Zwei spezielle LKW nötig

Mit dem Schwertransport beauftragt war die Transportfirma Martin Wittwer aus Wattenwil. Dies mit zwei speziellen LKW mit einer Gesamtlänge von 25 Metern. Das Gewicht des nachgebauten Kampfjets beträgt 5,4 Tonnen; das Startgewicht einer echten F/A-18, einschliesslich Bordwaffen, bewegt sich bei 24 Tonnen.

Der imitierte Kampfjet entspricht mit einer Gesamtlänge von 17 und einer Flügelspannweite von 12 Metern genau den Messeinheiten und Umrissen eines F/A-18-Originals.
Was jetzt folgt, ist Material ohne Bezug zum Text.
Record BundleManifest : Type := {
  bm_gen_version : Z;
  bm_archs : list ArchName;
  bm_variants : gmap (list Z) ManifestVariantEntry
}.

Definition manifest_new (gen_version : Z) (archs : list ArchName) : BundleManifest :=
  {| bm_gen_version := gen_version; bm_archs := archs; bm_variants := ∅ |}.

(** A map in the order of its string keys. *)
Definition entry_le {A} (a b : list Z * A) : Prop := lex_le a.1 b.1 = true.
#[global] Instance entry_le_dec {A} : RelDecision (@entry_le A).
Proof. intros a b. unfold entry_le. apply _. Defined.
Definition sorted_entries {A} (m : gmap (list Z) A) : list (list Z * A) := merge_sort entry_le (map_to_list m).

(** The names of the architectures, each seen once. *)
Fixpoint arch_problems (seen : list ArchName) (archs : list ArchName) : list Text :=
  match archs with
  | [] => []
  | arch :: archs =>
      problem (is_blank arch) (msg "architecture name in manifest archs cannot be empty" []) ++
      problem (bool_decide (arch ∈ seen)) (msg "duplicate architecture '{arch}' in manifest archs" [Str arch]) ++
      arch_problems (arch :: seen) archs
  end.

Definition variant_hash_problems (hash_str : list Z) : list Text :=
  problem (negb (length hash_str =? 16)%nat)
    (msg "invalid variant hash '{hash_str}': length must be exactly 16 hex characters, got {}"
       [Str hash_str; Num (Z.of_nat (length hash_str))]) ++
  problem (negb (is_Ok (from_hex hash_str)))
    (msg "invalid variant hash '{hash_str}': must be valid hexadecimal string" [Str hash_str]).

Definition variant_file_problems (hash_str file : list Z) : list Text :=
  problem (path_is_rooted file)
    (msg "variant '{hash_str}': disallowed code object path '{}' is absolute; only relative paths are permitted"
       [Str hash_str; Str file]) ++
  problem (path_climbs file)
    (msg "variant '{hash_str}': disallowed code object path '{}' contains parent traversal ('..')"
       [Str hash_str; Str file]) ++
  problem (is_blank file) (msg "variant '{hash_str}': code object file path cannot be empty" [Str hash_str]).

Definition variant_arch_problems (archs : list ArchName) (hash_str : list Z) (e : ManifestVariantEntry) : list Text :=
  (if is_blank (me_arch e) then [msg "variant '{hash_str}': architecture name cannot be empty" [Str hash_str]]
   else problem (negb (bool_decide (me_arch e ∈ archs)))
          (msg "variant '{hash_str}': architecture '{}' is not listed in manifest archs: {:?}"
             [Str hash_str; Str (me_arch e); Strs archs])) ++
  match split_once SLASH (me_file e) with
  | Some (first_component, _) =>
      if starts_with (lit "gfx") first_component then
        problem (negb (bool_decide (first_component ∈ archs)))
          (msg "variant '{hash_str}': file path '{}' references architecture '{first_component}' not listed in manifest archs: {:?}"
             [Str hash_str; Str (me_file e); Str first_component; Strs archs]) ++
        problem (negb (bool_decide (me_arch e = [])) && negb (bool_decide (first_component = me_arch e)))
          (msg "variant '{hash_str}': file path '{}' architecture prefix '{first_component}' does not match entry architecture '{}'"
             [Str hash_str; Str (me_file e); Str first_component; Str (me_arch e)])
      else []
  | None => []
  end.
(** [o.k] where [o] is neither [undefined] nor [null]. *)
Definition prop (o : value) (k : string) : value :=
  match o with
  | VObj fields => match lookup fields k with Some v => v | None => VUndefined end
  | _ => VUndefined
  end.

(** [o[0]] *)
Definition get0 (o : value) : outcome value :=
  match o with
  | VUndefined => Thrown (TypeError_read false "0")
  | VNull => Thrown (TypeError_read true "0")
  | VArr items => Returned match items with v :: _ => v | [] => VUndefined end
  | VStr s => Returned match s with c :: _ => VStr [c] | [] => VUndefined end
  | VObj fields =>
      Returned match lookup fields "0" with Some v => v | None => VUndefined end
  | VBool _ | VNum _ => Returned VUndefined
  end.

(** The decimal digits of an integer: [ToString] of an integral number below
    [1e21], such as the result of [Date.now()]. *)
Definition decimal (z : Z) : jsstring :=
  lit (DecimalString.NilZero.string_of_int (Z.to_int z)).

(** The [TypeError] of a conversion to a string that finds no callable
    [toString] or [valueOf] giving a primitive (worded as V8 words it). *)
Definition TypeError_convert : exn :=
  Error (lit "Cannot convert object to primitive value").

(** [ToString] of a value inside a template literal.  An object is converted
    by the [toString] it inherits, unless it has a property of that name of
    its own: that one is not a function, and neither it nor the inherited
    [valueOf] gives a primitive, so the conversion throws.  An array is
    converted by [join], which converts its elements in turn.  Only the
    conversion of a number that is given as a binary64 value is left to the
    engine ([Number::toString], passed as [number_to_string]). *)
Section ToString.
Variable number_to_string : float -> jsstring.

Fixpoint ToString (v : value) : outcome jsstring :=
  match v with
  | VUndefined => Returned (lit "undefined")
  | VNull => Returned (lit "null")
  | VBool true => Returned (lit "true")
  | VBool false => Returned (lit "false")
  | VNum n => Returned (number_to_string n)
  | VStr s => Returned s
  | VArr items =>
      (fix join (l : list value) : outcome jsstring :=
         match l with
         | [] => Returned []
         | x :: rest =>
             match match x with
                   | VUndefined | VNull => Returned []
                   | _ => ToString x
                   end with
             | Thrown e => Thrown e
             | Returned sx =>
                 match rest with
                 | [] => Returned sx
                 | _ :: _ =>
                     match join rest with
                     | Thrown e => Thrown e
                     | Returned sr => Returned (sx ++ lit "," ++ sr)
                     end
                 end
             end
         end) items
  | VObj fields =>
      match lookup fields "toString" with
      | Some _ => Thrown TypeError_convert
      | None => Returned (lit "[object Object]")
      end
  end.
End ToString.

(** *** JSON texts *)

(** A JSON text, by its syntax tree: what [JSON.stringify] writes and
    [JSON.parse] reads.  White space is left out, and a number token stands
    as the number it denotes ([JSON.stringify] writes a finite number with
    the digits that read back as the same number). *)
Inductive json :=
| JNull
| JBool (b : bool)
| JNum (n : float)
| JStr (s : jsstring)
| JArr (items : list json)
| JObj (members : list (string * json)).

(** A number in a JSON text: [null] for [NaN] and the infinities, [0] for
    both zeros. *)
Definition SerializeJSONNumber (n : float) : json :=
  match Prim2SF n with
  | S754_finite _ _ _ => JNum n
  | S754_zero _ => JNum PrimFloat.zero
  | S754_infinity _ | S754_nan => JNull
  end.

(** [SerializeJSONProperty]: [None] stands for [undefined], which leaves a
    property out of an object and is written [null] in an array.  No value
    here has a [toJSON] that is a function. *)
Fixpoint SerializeJSONProperty (v : value) : option json :=
  match v with
  | VUndefined => None
  | VNull => Some JNull
  | VBool b => Some (JBool b)
  | VNum n => Some (SerializeJSONNumber n)
  | VStr s => Some (JStr s)
  | VArr items =>
      Some (JArr (map (fun x => match SerializeJSONProperty x with
                                | Some j => j
                                | None => JNull
                                end) items))
  | VObj fields =>
      Some (JObj ((fix members (l : list (string * value)) : list (string * json) :=
                     match l with
                     | [] => []
                     | (k, x) :: rest =>
                         match SerializeJSONProperty x with
                         | Some j => (k, j) :: members rest
                         | None => members rest
                         end
                     end) fields))
  end.

(** [JSON.stringify(v)], also with an indentation: the text, or [undefined]. *)
Definition JSON_stringify (v : value) : option json := SerializeJSONProperty v.

(** [JSON.parse] of a text whose objects name each member once. *)
Fixpoint JSON_parse (j : json) : value :=
  match j with
  | JNull => VNull
  | JBool b => VBool b
  | JNum n => VNum n
  | JStr s => VStr s
  | JArr items => VArr (map JSON_parse items)
  | JObj members =>
      VObj ((fix fields (l : list (string * json)) : list (string * value) :=
               match l with
               | [] => []
               | (k, x) :: rest => (k, JSON_parse x) :: fields rest
               end) members)
  end.

(** The member [k] of the object a text denotes. *)
Definition member (j : json) (k : string) : option json :=
  match j with
  | JObj members =>
      (fix find (l : list (string * json)) : option json :=
         match l with
         | [] => None
         | (k', x) :: rest => if String.eqb k' k then Some x else find rest
         end) members
  | _ => None
  end.

(** The member of a text that may be [undefined]. *)
Definition member_of (text : option json) (k : string) : option json :=
  match text with
  | Some j => member j k
  | None => None
  end.

(** *** Numbers *)

Open Scope float_scope.

(** [Math.min(x, y)]: [NaN] if either is [NaN]; [-0] is smaller than [+0]. *)
Definition Math_min (x y : float) : float :=
  if is_nan x || is_nan y then nan
  else if x <? y then x
  else if y <? x then y
  else if is_zero x && get_sign x then x
  else y.

(** [Math.round(x)]: the integer nearest to [x], ties towards [+Infinity];
    [-0] for [-0.5 <= x < 0].  Computed on the mantissa and the exponent. *)
Definition Math_round (x : float) : float :=
  match Prim2SF x with
  | S754_finite s m e =>
      if (0 <=? e)%Z then x
      else
        let sm := if s then Z.neg m else Z.pos m in
        let n := ((2 * sm + 2 ^ (- e)) / 2 ^ (1 - e))%Z in
        if (n =? 0)%Z then (if s then PrimFloat.neg_zero else PrimFloat.zero)
        else SF2Prim (binary_normalize prec emax n 0%Z false)
  | _ => x
  end.

End JS.

(** ** Effects: exceptions and the trace of host calls *)

Module Effects.
Import JS.

(** The parts of a log line: the arguments of [context.log] and the pieces of
    a template literal, left unformatted. *)
Inductive part :=
| Text (s : jsstring)
| Val (v : value)
| Caught (e : exn)            (* the value a [catch] clause was given *)
| Fixed2 (n : float)          (* n.toFixed(2) *)
| Count (n : nat).           (* an array length *)

Inductive level := Info | Warn | Err.

Record chat_message := ChatMessage { role : jsstring; content : value }.

(** What a handler does to the outside, in the order it does it.  An output
    binding is set to the result of [JSON.stringify]. *)
Inductive event :=
| Logged (l : level) (args : list part)
| CompletionRequested (deployment : jsstring) (messages : list chat_message)
| OutputSet (binding : string) (text : option json).

Definition trace := list event.

(** A computation that returns or throws, and extends the trace. *)
Definition M (A : Type) : Type := trace -> outcome A * trace.

Definition ret {A} (a : A) : M A := fun t => (Returned a, t).

Definition throw {A} (e : exn) : M A := fun t => (Thrown e, t).

Definition bind {A B} (m : M A) (k : A -> M B) : M B :=
  fun t => match m t with
           | (Returned a, t') => k a t'
           | (Thrown e, t') => (Thrown e, t')
           end.

Definition lift {A} (o : outcome A) : M A := fun t => (o, t).

Definition emit (e : event) : M unit := fun t => (Returned tt, t ++ [e]).

(** [try { body } catch (error) { handler }] *)
Definition try_catch {A} (body : M A) (handler : exn -> M A) : M A :=
  fun t => match body t with
           | (Returned a, t') => (Returned a, t')
           | (Thrown e, t') => handler e t'
           end.

(** A call to the logger of the host: [context.log(...)], [context.log.warn(...)]
    or [context.log.error(...)].  The host decides whether a call returns or
    throws. *)
Definition logger : Type := level -> list part -> outcome unit.

Definition log (lg : logger) (l : level) (args : list part) : M unit :=
  fun t => (lg l args, t ++ [Logged l args]).

(** A logger of which the calls of one kind return: [returns lg Info] says
    that [context.log(...)] returns, [returns lg Err] that
    [context.log.error(...)] does. *)
Definition returns (lg : logger) (l : level) : Prop := forall args, lg l args = Returned tt.

(** A logger of which the calls of one kind throw. *)
Definition throws (lg : logger) (l : level) (e : exn) : Prop :=
  forall args, lg l args = Thrown e.


(** [for (const x of l) { s = body(s, x) }] *)
Fixpoint for_of {A S} (l : list A) (body : S -> A -> M S) (s : S) : M S :=
  match l with
  | [] => ret s
  | x :: rest => bind (body s x) (for_of rest body)
  end.

End Effects.

Declare Scope js_scope.
Delimit Scope js_scope with js.
Notation "x <- m ;; k" := (Effects.bind m (fun x => k))
  (at level 61, m at next level, right associativity) : js_scope.
Notation "m ;; k" := (Effects.bind m (fun _ => k))
  (at level 61, right associativity) : js_scope.

(** ** chatWorker.js *)

Module ChatWorker.
Import JS Effects.
Open Scope float_scope.
Open Scope js_scope.

(** The object [retrieveRagContext] returns.  The worker reads each of its
    properties through [||], so each may be missing. *)
Record RagContext := {
  context : option jsstring;
  sources : option (list jsstring);
  relevanceScore : option float
}.

(** An element of the array [queryMultipleModels] returns. *)
Record ModelResponse := {
  model : jsstring;
  response : jsstring;
  confidence : float;
  tokensUsed : option value;
  error : option jsstring
}.

Record model_config := { name : jsstring; deployment : jsstring }.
Laut Projektleiter Peter Mathys von der Armasuisse, dem Beschaffungszentrum für militärische und zivile Systeme, war das komplizierte Projekt zuvor offiziell ausgeschrieben worden. Den Zuschlag erhielt letztlich die Firma Hugo Wolf AG, Kunststofftechnik und Engineering am Allmendweg in Seftigen. Dessen Inhaber sind der Seniorchef Georg Sommer und seine Söhne André und Georges.

Masse aus Amerika

Um die richtigen Masse und Prägungen der F/A-18 zu erfahren, seien sie am Herstellungsort in Amerika vorstellig geworden. Gebaut wurde der Flieger in der 16 mal 20 Meter messenden Produktionshalle am Allmendweg 1 in Seftigen.

Das Spezialunternehmen Hugo Wolf AG hat durch die Anfertigung von Kabinen, beispielsweise bei Skiliften, einen hohen Bekanntheitsgrad erreicht. So sagt Peter Mathys: «Wir dürfen stolz sein, dass dieses anspruchsvolle Projekt in Seftigen ausgeführt wurde. Und dies ausschliesslich durch Fachleute aus dieser Region.» Gleichzeitig verwies der Projektleiter auf die angenehme Zusammenarbeit.

Relativ kurze Fahrt

Einmal auf die Autobahn eingespurt, bedeutete der Transport des Modelljets für die beiden Chauffeure der Wittwer AG, Simon Wüthrich und Pascal Aellen, keine abenteuerliche Fahrt. «Speziell ist bloss, die 3,6 Meter breite und 25 Meter lange Fuhre immer gut einzuschätzen», sagt Wüthrich, dessen Ladebrücke mit dem Rumpf beladen ist. Für die 80 Kilometer lange Strecke rechneten sie mit einer Fahrzeit von 1,5 Stunden. (Thuner Tagblatt)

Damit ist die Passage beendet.